We also evaluated nonhomologous end-joining (NHEJ) mechanism, a more prevalent pathway for error-prone repair of DNA double stand breaks (DSBs)21. NHEJ is characterized by the junctions of blunt-end, microhomology (may be defined as 1–3 bp) and small insertions (usually defined as <10 bp)22,23,24,25. For sample 1, by aligning top 500 junction sequences (after excluding those with paired breakpoints located inside same repeat sequences or SDs) to human genome and compared to each other at the broken ends, we observed 253 junctions with direct joining of the two ends (blunt ends rejoining) (50.6%), 195 junctions with microhomologies (1– bp) at the very end of the breakpoints (39%), and 5 junctions with small insertions of 1–7 bp (1%) (Supplementary Figs S6S7). For sample 2, the percentage is 53.8% for blunt ends joining, 36.7% for 1–3 bp microhomology and 1.5% for small insertion (Supplementary Figs S6S7). The data suggests that eccDNAs are frequently formed through simple blunt end joining or microhomologies, consistent with the NHEJ-mediated DNA repair. In addition, we observed 47 junction sequences in sample 1 and 39 junctions in sample 2 with microhomologies of 4–16 bp at the very end (8–0.4%) (Supplementary Figs S6 and S8). These sequences may indicate the mechanisms of microhomology-mediated end joining (MMEJ) or microhomology involved replication-based mechanisms.

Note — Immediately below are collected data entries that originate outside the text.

(** * multiprocessing/util.py: finalizers, after-fork hooks and the exit function

    A shallow embedding of the finalization part of
    [Lib/multiprocessing/util.py]: the class [Finalize] with its registry and
    counter, [_run_finalizers], [_run_after_forkers], [register_after_fork],
    [is_exiting] and [_exit_function].

    Python objects with identity ([Finalize] instances) live in a heap and are
    named by their address; the registry maps keys to addresses, so a handle
    kept by a caller and the registry entry alias the same instance.  Module
    state is threaded through a small state/exception/trace monad.  User
    callbacks and the [process] module are collaborators: their behaviour is
    taken from an [Environment].  A callback acts on the outside world and
    returns or raises; it does not re-enter this module.  The collector
    calling the callback of a weak reference is a call of the instance.

    An exception carries its class, so that [except KeyError] and
    [except Exception] catch what they catch in Python and let the rest
    through.  Interpreter teardown, which rebinds module globals to [None],
    is no operation of the module; the states it leaves behind are states of
    the model, and the guards against them are modelled. *)

From Stdlib Require Import ZArith List Lia Permutation Sorted.
From stdpp Require Import base gmap list strings.

Local Open Scope Z_scope.

(** ** Python values and exceptions *)

(** Object identities ([id(obj)]) and function objects. *)
Definition Obj := nat.
Definition Callback := nat.
Definition Pid := nat.
(** Address of a [Finalize] instance. *)
Definition Fid := nat.

(** The values that flow through this module.  [PyInt] stands for every
    instance of [int], [bool] included (by its integer value). *)
Inductive PyVal :=
| PyNone
| PyInt (z : Z)
| PyFloat (mantissa exponent : Z)
| PyStr (s : string)
| PyObj (o : Obj).

#[global] Instance PyVal_eq_dec : EqDecision PyVal.
Proof. solve_decision. Defined.

Definition is_None (v : PyVal) : bool :=
  match v with PyNone => true | _ => false end.

(** [isinstance(v, int)] *)
Definition isinstance_int (v : PyVal) : bool :=
  match v with PyInt _ => true | _ => false end.

(** Exception classes.  The last four derive from [BaseException] only. *)
Inductive ExnClass :=
| TypeError | ValueError | KeyError | AttributeError
| OtherException (name : string)
| SystemExit | KeyboardInterrupt | GeneratorExit
| OtherBaseException (name : string).

Record Exn := mkExn { exn_class : ExnClass; exn_args : list PyVal }.

(** [isinstance(e, Exception)]: what [except Exception] catches. *)
Definition is_Exception (e : Exn) : bool :=
  match exn_class e with
  | SystemExit | KeyboardInterrupt | GeneratorExit | OtherBaseException _ => false
  | _ => true
  end.

(** [isinstance(e, KeyError)]: what [except KeyError] catches. *)
Definition is_KeyError (e : Exn) : bool :=
  match exn_class e with KeyError => true | _ => false end.

(** Outcome of a call: a value, or an exception on its way up. *)
Inductive Result (A : Type) :=
| Returned (a : A)
| Propagated (e : Exn).
Arguments Returned {A} a.
Arguments Propagated {A} e.

(** ** Data of the module *)

(** [self._key = (exitpriority, next(_finalizer_counter))] *)
Definition Key : Type := option Z * nat.

(** Key of [_afterfork_registry]: [(next(_afterfork_counter), id(obj), func)] *)
Definition AfterForkKey : Type := nat * Obj * Callback.

Definition Kwargs := list (string * PyVal).

(** Attributes of a [Finalize] instance; [None] is Python's [None] (or, for
    [_weakref], an attribute that was never set). *)
Record FinalizeObj := mkFinalize {
  _weakref : option Obj;
  _callback : option Callback;
  _args : option (list PyVal);
  _kwargs : option Kwargs;
  _key : option Key;
  _pid : Pid
}.

(** Handles of the [process] module. *)
Record Process := mkProcess { name : string; daemon : bool }.

(** Log levels and the messages this part of the module emits. *)
Definition SUBDEBUG : Z := 5.
Definition DEBUG : Z := 10.
Definition INFO : Z := 20.

Inductive Message :=
| finalizer_no_longer_registered
| finalizer_ignored_because_different_process
| finalizer_calling (cb : option Callback) (args : option (list PyVal))
    (kwargs : option Kwargs)
| calling (finalizer : Fid)
| after_forker_raised_exception (e : Exn)
| process_shutting_down
| running_all_atexit_finalizers_with_priority_ge_0
| calling_terminate_for_daemon (pname : string)
| calling_join_for_process (pname : string)
| running_the_remaining_atexit_finalizers.

(** What a run does to the outside, in order. *)
Inductive Event :=
| EvLog (level : Z) (m : Message)
| EvCallback (self : Fid) (cb : Callback) (args : list PyVal) (kwargs : Kwargs)
| EvAfterFork (func : Callback) (obj : Obj)
| EvTraceback (e : Exn)
| EvTerminate (p : Process)
| EvJoin (p : Process).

Further validation of circulating eccDNAs

To further validate our observation, we performed eccDNA analysis in an additional cfDNA sample (Sample 4) with greatly increased sequencing depth. eccDNAs in this sample were initially enriched with two technical replicates (Replicate 1 and Replicate 2) and then with two more replicates (Replicate 3 and Replicate 4). Each replicate used an input of 10ng cfDNA. For each replicate, we received 95 to 119 million raw read counts, and 88 to 109 million being mapped to the human genome, which is over 4-folds more mapped sequences than in samples 1 to 3. When using read depth >10 as a cutoff, unique eccDNA counts were 19508, 25723, 24764, 26069 in Replicates 1 to 4, respectively (Supplementary Table S3). The chromosome origins, the breakpoints on eccDNAs (left breakpoints, right breakpoints) and the estimated read depth, for all the four samples were listed in Supplementary Table S4.

To determine if these eccDNAs were overlapped in different replicates, we intersected the breakpoint regions (±20 bp of each breakpoint) of these eccDNAs between technical replicates and examined whether the intersected eccDNAs shared the same breakpoints. Among over 20 thousand of eccDNAs in each replicate, we observed only 12 eccDNAs with exactly same breakpoints between Replicates 1 and 2, and 15 eccDNAs between Replicates 3 and 4. Only two eccDNAs were shared in all four replicates. The detailed information of the same eccDNA captured by different replicates is listed in Supplementary Table S5. The genome view of eccDNAs in all four replicates is shown in Supplementary Fig. S9.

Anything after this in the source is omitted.